Risk of bias was defined as low, medium, or high based on the study design and methodological quality. We assessed the consistency of the data as either “no inconsistency” or “inconsistency present” (or not applicable if only one study). The direction, magnitude, and statistical significance of all studies were evaluated in assessing consistency, and logical explanations were provided in the presence of equivocal results.

We also assessed the relevance of evidence. Studies with limited relevance either included populations which related poorly to the general population of adults with hypertension or that contained substantial problems with the measurement of the outcomes of interest. (As will be shown in the Results section, we found no studies conducted in children.) We also assessed the precision of the evidence based on the degree of certainty surrounding an effect estimate. A precise estimate was considered an estimate that would allow a clinically useful conclusion. An imprecise estimate was one for which the CI is wide enough to preclude a conclusion.

We rated the strength of evidence for a particular comparison for each outcome category using one of the following four labels (as per the AHRQ methods guide): High, Moderate, Low, or Insufficient. Ratings were assigned based on our level of confidence that the evidence reflected the true effect for the major comparisons of interest. Ratings were defined as follows:

High. There is a high level of assurance that the findings of the literature are valid with respect to the relevant comparison. No important scientific disagreement exists across studies. At least two quality A studies are required for this rating.

Moderate. There is a moderate level of assurance that the findings of the literature are valid with respect to the relevant comparison. Little disagreement exists across studies. Moderately rated bodies of evidence contain fewer than two quality A studies or such studies lack long-term outcomes of relevant populations.

Low. There is a low level of assurance that the findings of the literature are valid with respect to the relevant comparison. Underlying studies may report conflicting results. Low rated bodies of evidence could contain either quality B or C studies.

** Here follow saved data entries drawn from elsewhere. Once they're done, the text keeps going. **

Lemma wrote_on_disc f u f' b : wrote f u f' → on_disc f b → on_disc f' b.
Proof. intros Hw. unfold on_disc, num_blocks. by rewrite (wrote_header _ _ _ Hw). Qed.

Lemma block_fits f b : disc_ok f → on_disc f b →
  fits (BD.dev_bytes (s_dev_ (header f)) (disc f)) (b * BLOCK_SIZE) BLOCK_SIZE ∧
  BD.in_device (s_dev_ (header f)) b 1 ∧
  u32 (u16 b * BD.block_size_ (s_dev_ (header f))) = b * BD.block_size_ (s_dev_ (header f)) ∧
  u32 (1 * BD.block_size_ (s_dev_ (header f))) = 1 * BD.block_size_ (s_dev_ (header f)).
Proof.
  intros [Hd Hs] [Hb H16]. unfold num_blocks in Hb.
  assert (Hi : BD.in_device (s_dev_ (header f)) b 1) by (repeat split; lia).
  pose proof (BD.request_sectors _ _ _ _ Hd Hi) as (_ & _ & _ & _ & Hf & _). rewrite Hs, Z.mul_1_l in Hf.
  split_and!; [done|done|..]; rewrite Hs; unfold BLOCK_SIZE; rewrite ?(wrap_small 16) by lia; apply wrap_small; lia.
Qed.

Lemma block_length f b : disc_ok f → on_disc f b → Z.of_nat (length (block f b)) = BLOCK_SIZE.
Proof. intros Hd Hb. apply sub_length. by apply block_fits. Qed.

Lemma readBlocks_one f b buffer : disc_ok f → on_disc f b → Z.of_nat (length buffer) = BLOCK_SIZE →
  readBlocks f b 1 buffer = Val (f, block f b).
Proof.
  intros Hd Hb Hl. pose proof (block_fits _ _ Hd Hb) as (_ & Hi & E1 & E2). pose proof Hd as [Hdev Hs].
  unfold readBlocks, readBlocks_raw. rewrite E1, E2.
  rewrite BD.device_readData_reads by (rewrite ?Hs; done). simpl. unfold block. rewrite Hs. by destruct f.
Qed.

Lemma writeBlocks_one f b buffer : disc_ok f → on_disc f b → Z.of_nat (length buffer) = BLOCK_SIZE →
  ∃ f', writeBlocks f b 1 buffer = Val f' ∧ wrote f {[b := buffer]} f'.
Proof.
  intros Hd Hb Hl. pose proof (block_fits _ _ Hd Hb) as (Hf & Hi & E1 & E2). pose proof Hd as [Hdev Hs].
  unfold writeBlocks. rewrite E1, E2.
  destruct (BD.device_writeData_writes _ _ b 1 buffer Hdev Hi) as (d' & -> & Hdev' & Hbytes); [by rewrite Hs, Z.mul_1_l|].
  simpl. eexists. split; [done|]. split; simpl; try done. intros c Hc. unfold block. simpl. rewrite Hbytes, Hs.
  destruct (decide (b = c)) as [->|Hne].
  - rewrite lookup_singleton_eq. simpl.
    pose proof (sub_patch_same (BD.dev_bytes (s_dev_ (header f)) (disc f)) (c * BLOCK_SIZE) buffer) as E.
    rewrite Hl in E. by apply E.
  - rewrite lookup_singleton_ne by done. simpl. destruct Hc, Hb.
    apply sub_patch_other; rewrite ?Hl; [done|unfold BLOCK_SIZE in *; lia..].
Qed.

Lemma readZone_reads f z buffer : disc_ok f → on_disc f z → Z.of_nat (length buffer) = ZONE_SIZE →
  readZone f z buffer = Val (f, block f z).
Proof.
  intros Hd Hz Hl. unfold readZone. change (ZONE_SIZE / BLOCK_SIZE) with 1.
  rewrite wrap_small by (destruct Hz; lia). by apply readBlocks_one.
Qed.

Lemma writeZone_writes f z buffer : disc_ok f → on_disc f z → Z.of_nat (length buffer) = ZONE_SIZE →
  ∃ f', writeZone f z buffer = Val f' ∧ wrote f {[z := buffer]} f'.
Proof.
  intros Hd Hz Hl. unfold writeZone. change (ZONE_SIZE / BLOCK_SIZE) with 1.
  rewrite wrap_small by (destruct Hz; lia). by apply writeBlocks_one.
Qed.

(** [f'] differs from [f] only in blocks of the list [l]. *)
Record touched (f : fs D) (l : list Z) (f' : fs D) : Prop := {
  touched_disc : disc_ok f';
  touched_header : header f' = header f;
  touched_storage : storage_manager_ f' = storage_manager_ f;
  touched_others b : on_disc f b → b ∉ l → block f' b = block f b;
}.

Lemma touched_refl f l : disc_ok f → touched f l f.
Proof. intros. by split. Qed.

Lemma touched_on_disc f l f' b : touched f l f' → on_disc f' b ↔ on_disc f b.
Proof. intros Hw. unfold on_disc, num_blocks. by rewrite (touched_header _ _ _ Hw). Qed.

Lemma touched_trans f l f' l' f'' : touched f l f' → touched f' l' f'' → touched f (l ++ l') f''.
Proof.
  intros [H1 H2 H3 H4] [G1 G2 G3 G4]. split; [done|congruence|congruence|].
  intros b Hb [Hl Hl']%not_elem_of_app. rewrite G4, H4; try done. unfold on_disc, num_blocks in *. by rewrite H2.
Qed.

Lemma touched_weaken f l l' f' : touched f l f' → (∀ b, b ∈ l → b ∈ l') → touched f l' f'.
Proof. intros [] Hl. split; try done. intros b Hb Hn. apply touched_others0; [done|]. auto. Qed.

Lemma wrote_touched f b buffer f' : wrote f {[b := buffer]} f' →
  touched f [b] f' ∧ (on_disc f b → block f' b = buffer).
Proof.
  intros Hw. split.
  - split; try apply Hw. intros c Hc Hn. rewrite (wrote_blocks _ _ _ Hw) by done.
    rewrite lookup_singleton_ne; [done|]. intros ->. apply Hn. by left.
  - intros Hb. rewrite (wrote_blocks _ _ _ Hw) by done. by rewrite lookup_singleton_eq.
Qed.

Lemma local_array_length n : 0 <= n → Z.of_nat (length (local_array n)) = n.
Proof. intros. unfold local_array. rewrite length_replicate. lia. Qed.

Lemma writeBytes_writes f b o buffer : disc_ok f → on_disc f b → 0 <= o → o + Z.of_nat (length buffer) <= BLOCK_SIZE →
  ∃ f', writeBytes f b o (Z.of_nat (length buffer)) buffer = Val (f', Z.of_nat (length buffer)) ∧
    wrote f {[b := patch (block f b) o buffer]} f'.
Proof.
  intros Hd Hb Ho Hl. unfold writeBytes. rewrite wrap_small by (unfold BLOCK_SIZE in *; lia).
  rewrite (proj2 (Z.leb_le _ _)) by done. cbn [kassert mbind res_bind].
  rewrite readBlocks_one by (done || by apply local_array_length). cbn [mbind res_bind].
  pose proof (block_length _ _ Hd Hb) as Hbl.
  assert (Hf : fits (block f b) o (Z.of_nat (length buffer))) by (repeat split; lia).
  rewrite slice_fits, sub_all by (repeat split; lia). cbn [mbind res_bind].
  rewrite splice_fits by done. cbn [mbind res_bind].
  destruct (writeBlocks_one f b (patch (block f b) o buffer) Hd Hb) as (f' & -> & Hw); [by rewrite patch_length|].
  by exists f'.
Qed.

(** The bytes asked for are read, and then dropped: the buffer is the caller's. *)
Lemma readBytes_keeps f b o size buffer : disc_ok f → on_disc f b → 0 <= o → 0 <= size → o + size <= BLOCK_SIZE →
  size <= Z.of_nat (length buffer) → readBytes f b o size buffer = Val (f, buffer, size).
Proof.
  intros Hd Hb Ho Hs Hl Hlb. unfold readBytes. rewrite wrap_small by (unfold BLOCK_SIZE in *; lia).
  rewrite (proj2 (Z.leb_le _ _)) by done. cbn [kassert mbind res_bind].
  rewrite readBlocks_one by (done || by apply local_array_length). cbn [mbind res_bind].
  pose proof (block_length _ _ Hd Hb) as Hbl. assert (fits buffer 0 size) by (repeat split; lia).
  rewrite slice_fits by done. cbn [mbind res_bind].
  rewrite splice_fits by (rewrite sub_length by done; repeat split; lia). done.
Qed.
End fs_laws.

(** ** Allocating zones *)

Section alloc.
Context {D : Type} `{BDDriverLaws D}.
Implicit Types f : fs D.

(** Zone [z] has bit [z - s_1st_datazone_ + 1]; bit 0 stands for no zone. *)
Definition zone_bit (f : fs D) (z : Z) : Z := z - s_1st_datazone_ (header f) + 1.
Definition num_bits (f : fs D) : Z := Bitmap.size_ (zone_bitmap_ (storage_manager_ f)).
Definition data_zone (f : fs D) (z : Z) : Prop := 1 <= zone_bit f z < num_bits f.
Definition zused (f : fs D) (z : Z) : bool := zone_used (storage_manager_ f) (zone_bit f z).

(** How many zones are free. *)
Definition free (f : fs D) : Z :=
  Z.of_nat (length (filter (λ p, zone_used (storage_manager_ f) p = false) (seqZ 0 (num_bits f)))).

(** A mounted file system: the bitmaps fit the disc, and bit 0 is set. *)
Record fs_ok (f : fs D) : Prop := {
  fo_disc : disc_ok f;
  fo_storage : storage_ok (storage_manager_ f);
  fo_zero : zone_used (storage_manager_ f) 0 = true;
  fo_first : 0 < s_1st_datazone_ (header f);
  fo_blocks : s_1st_datazone_ (header f) - 1 + num_bits f <= num_blocks f;
  fo_numbers : s_1st_datazone_ (header f) - 1 + num_bits f <= 2 ^ 16;
}.

Lemma data_zone_on_disc f z : fs_ok f → data_zone f z → on_disc f z ∧ 0 < z < 2 ^ 16.
Proof. intros [] []. unfold on_disc, zone_bit in *. lia. Qed.

(** [f'] is [f] with the zones [zs] taken, all of which were free. *)
Record took (f : fs D) (zs : list Z) (f' : fs D) : Prop := {
  took_ok : fs_ok f';
  took_header : header f' = header f;
  took_disc : disc f' = disc f;
  took_bits : num_bits f' = num_bits f;
  took_distinct : NoDup zs;
  took_free z : z ∈ zs → data_zone f z ∧ zused f z = false;
  took_used z : data_zone f z → zused f' z = bool_decide (z ∈ zs) || zused f z;
  took_count : free f' = free f - Z.of_nat (length zs);
  took_inodes p : 0 <= p → inode_used (storage_manager_ f') p = inode_used (storage_manager_ f) p;
}.

Lemma took_refl f : fs_ok f → took f [] f.
Proof.
  intros Hok. split; try done; [constructor|by intros z ?%not_elem_of_nil|simpl; lia].
Qed.

Lemma took_bit f zs f' z : took f zs f' → zone_bit f' z = zone_bit f z.
Proof. intros Ht. unfold zone_bit. by rewrite (took_header _ _ _ Ht). Qed.

Lemma took_data_zone f zs f' z : took f zs f' → data_zone f' z ↔ data_zone f z.
Proof. intros Ht. unfold data_zone. by rewrite (took_bit _ _ _ z Ht), (took_bits _ _ _ Ht). Qed.

Lemma took_trans f zs f' zs' f'' : took f zs f' → took f' zs' f'' → took f (zs ++ zs') f''.
Proof.
  intros H1 H2.
  split; [apply H2|by rewrite (took_header _ _ _ H2), (took_header _ _ _ H1)
    |by rewrite (took_disc _ _ _ H2), (took_disc _ _ _ H1)|by rewrite (took_bits _ _ _ H2), (took_bits _ _ _ H1)|..].
  - apply NoDup_app. split_and!; [apply H1| |apply H2]. intros z Hz Hz'.
    destruct (took_free _ _ _ H2 z Hz') as [Hd Hu].
    rewrite (took_used _ _ _ H1) in Hu by (by apply (took_data_zone _ _ _ _ H1)).
    by rewrite bool_decide_true in Hu.
  - intros z [Hz|Hz]%elem_of_app; [by apply H1|]. destruct (took_free _ _ _ H2 z Hz) as [Hd Hu].
    apply (took_data_zone _ _ _ _ H1) in Hd. rewrite (took_used _ _ _ H1) in Hu by done.
    by apply orb_false_iff in Hu as [_ Hu].
  - intros z Hd. rewrite (took_used _ _ _ H2), (took_used _ _ _ H1) by (done || by apply (took_data_zone _ _ _ _ H1)).
    rewrite orb_assoc, <- bool_decide_or. f_equal. apply bool_decide_ext. rewrite elem_of_app. tauto.
  - rewrite (took_count _ _ _ H2), (took_count _ _ _ H1), length_app. lia.
  - intros p Hp. by rewrite (took_inodes _ _ _ H2), (took_inodes _ _ _ H1).
Qed.

(** Taking a position that was free leaves one free position less. *)
Lemma count_taken (used used' : Z → bool) p l : NoDup l → p ∈ l → used p = false →
  (∀ q, q ∈ l → used' q = with_used p used q) →
  (length (filter (λ q, used q = false) l) = S (length (filter (λ q, used' q = false) l)))%nat.
Proof.
  intros Hn Hp Hu Hu'. apply list_elem_of_split in Hp as (l1 & l2 & ->).
  apply NoDup_app in Hn as (_ & H1 & [H2 _]%NoDup_cons).
  rewrite !filter_app, !filter_cons, !length_app.
  rewrite (decide_True _ _ Hu), (decide_False _ _ (P := used' p = false)).
  2: { rewrite Hu' by (apply elem_of_app; right; by left). unfold with_used. by rewrite bool_decide_true. }
  assert (∀ k : list Z, p ∉ k → (∀ q, q ∈ k → q ∈ l1 ++ p :: l2) → filter (λ q, used' q = false) k = filter (λ q, used q = false) k) as E.
  { intros k Hk Hin. apply filter_ext_in. intros q Hq. rewrite Hu' by auto. unfold with_used.
    by rewrite bool_decide_false by (intros ->; done). }
  rewrite !E; [simpl; lia|..]; try (intros q Hq; set_solver).
  - done.
  - intros Hin. apply (H1 _ Hin). by left.
Qed.

Lemma updated_fs f sm used : fs_ok f → updated (storage_manager_ f) used (inode_used (storage_manager_ f)) sm →
  used 0 = true → fs_ok (set_storage sm f).
Proof.
  intros [[Hdev Hbs] _ _ ? ? ?] Hup H1. split; simpl; try done; [apply Hup|by rewrite (up_zones _ _ _ _ Hup)|..];
    unfold num_bits; simpl; by rewrite (up_num_zones _ _ _ _ Hup).
Qed.

(** With two free zones an allocation succeeds. *)
Lemma allocateZone_takes f : fs_ok f → 2 <= free f → ∃ f' z, allocateZone f = Val (f', z) ∧ took f [z] f'.
Proof.
  intros Hok Hfree. pose proof Hok as [Hd Hs H1 Hfst Hb Hn]. pose proof (allocZone_next _ Hs) as Hnext.
  unfold allocateZone. destruct (next_zone (storage_manager_ f)) as [p|] eqn:E.
  2: { exfalso. assert (length (filter (λ p, zone_used (storage_manager_ f) p = false) (seqZ 0 (num_bits f))) <= length [curr_zone_pos_ (storage_manager_ f)])%nat; [|unfold free in Hfree; simpl in *; lia].
       apply submseteq_length, NoDup_submseteq; [apply NoDup_filter, NoDup_seqZ|].
       intros q [Hq Hin%elem_of_seqZ]%list_elem_of_filter. apply list_elem_of_singleton.
       destruct (decide (q = curr_zone_pos_ (storage_manager_ f))); [done|].
       assert (zone_used (storage_manager_ f) q = true); [|congruence].
       apply (first_free_None (zone_bitmap_ _) _ E), elem_of_app. rewrite !elem_of_seqZ. unfold num_bits in *. simpl. unfold Bitmap.getSize. lia. }
  destruct Hnext as (sm & -> & _ & Hup). destruct (next_zone_free _ _ Hs E) as (Hp & _ & Hpf).
  assert (p ≠ 0) by congruence. cbn [mbind res_bind].
  rewrite wrap_small by (unfold num_bits in *; lia). set (z := p + s_1st_datazone_ (header f) - 1).
  assert (Hz : zone_bit f z = p) by (unfold zone_bit, z; lia).
  exists (set_storage sm f), z. split; [done|].
  split; try done.
  - eapply updated_fs; [done..|]. unfold with_used. by rewrite H1, orb_true_r.
  - unfold num_bits. simpl. apply Hup.
  - apply NoDup_singleton.
  - intros z' ->%list_elem_of_singleton. unfold data_zone, zused. rewrite Hz. unfold num_bits. split; [lia|done].
  - intros z' Hz'. unfold zused. simpl. change (zone_bit (set_storage sm f) z') with (zone_bit f z').
    destruct Hz' as [Hz1 _]. rewrite (up_zones _ _ _ _ Hup) by lia. unfold with_used. f_equal.
    apply bool_decide_ext. rewrite list_elem_of_singleton. unfold zone_bit, z in *. lia.
  - unfold free. simpl. replace (num_bits (set_storage sm f)) with (num_bits f) by (symmetry; apply Hup).
    rewrite (count_taken (zone_used (storage_manager_ f)) (zone_used sm) p); [lia|apply NoDup_seqZ|apply elem_of_seqZ; unfold num_bits; lia|done|].
    intros q Hq%elem_of_seqZ. apply Hup. lia.
  - intros q Hq. simpl. by apply Hup.
Qed.
End alloc.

Insufficient. Evidence is either unavailable or does not permit estimation of an effect due to lacking or sparse data. In general, when only one study has been published, the evidence was considered insufficient, unless the study was particularly large, robust, and of good quality.

Overall Summary Table

To aid discussion, we summarized all studies and findings into one table in the Summary and Discussion (and the Executive Summary). Separate cells were constructed for each key question and subquestion. The table also includes the strength of evidence to support each conclusion.

Peer Review

The initial draft report was pre-reviewed by the TOO and an AHRQ Associate Editor (a senior member of a sister EPC). Following revisions, the draft report was sent to invited peer reviewers and was simultaneously uploaded to the AHRQ Web site where it was available for public comment for 30 days. All reviewer comments (both invited and from the public) were collated and individually addressed. The revised report and the EPC's responses to invited and public reviewers' comments were again reviewed by the TOO and the Associate Editor prior to completion of the report. The authors of the report had final discretion as to how the report was revised based on the reviewer comments, with oversight by the TOO and the Associate Editor.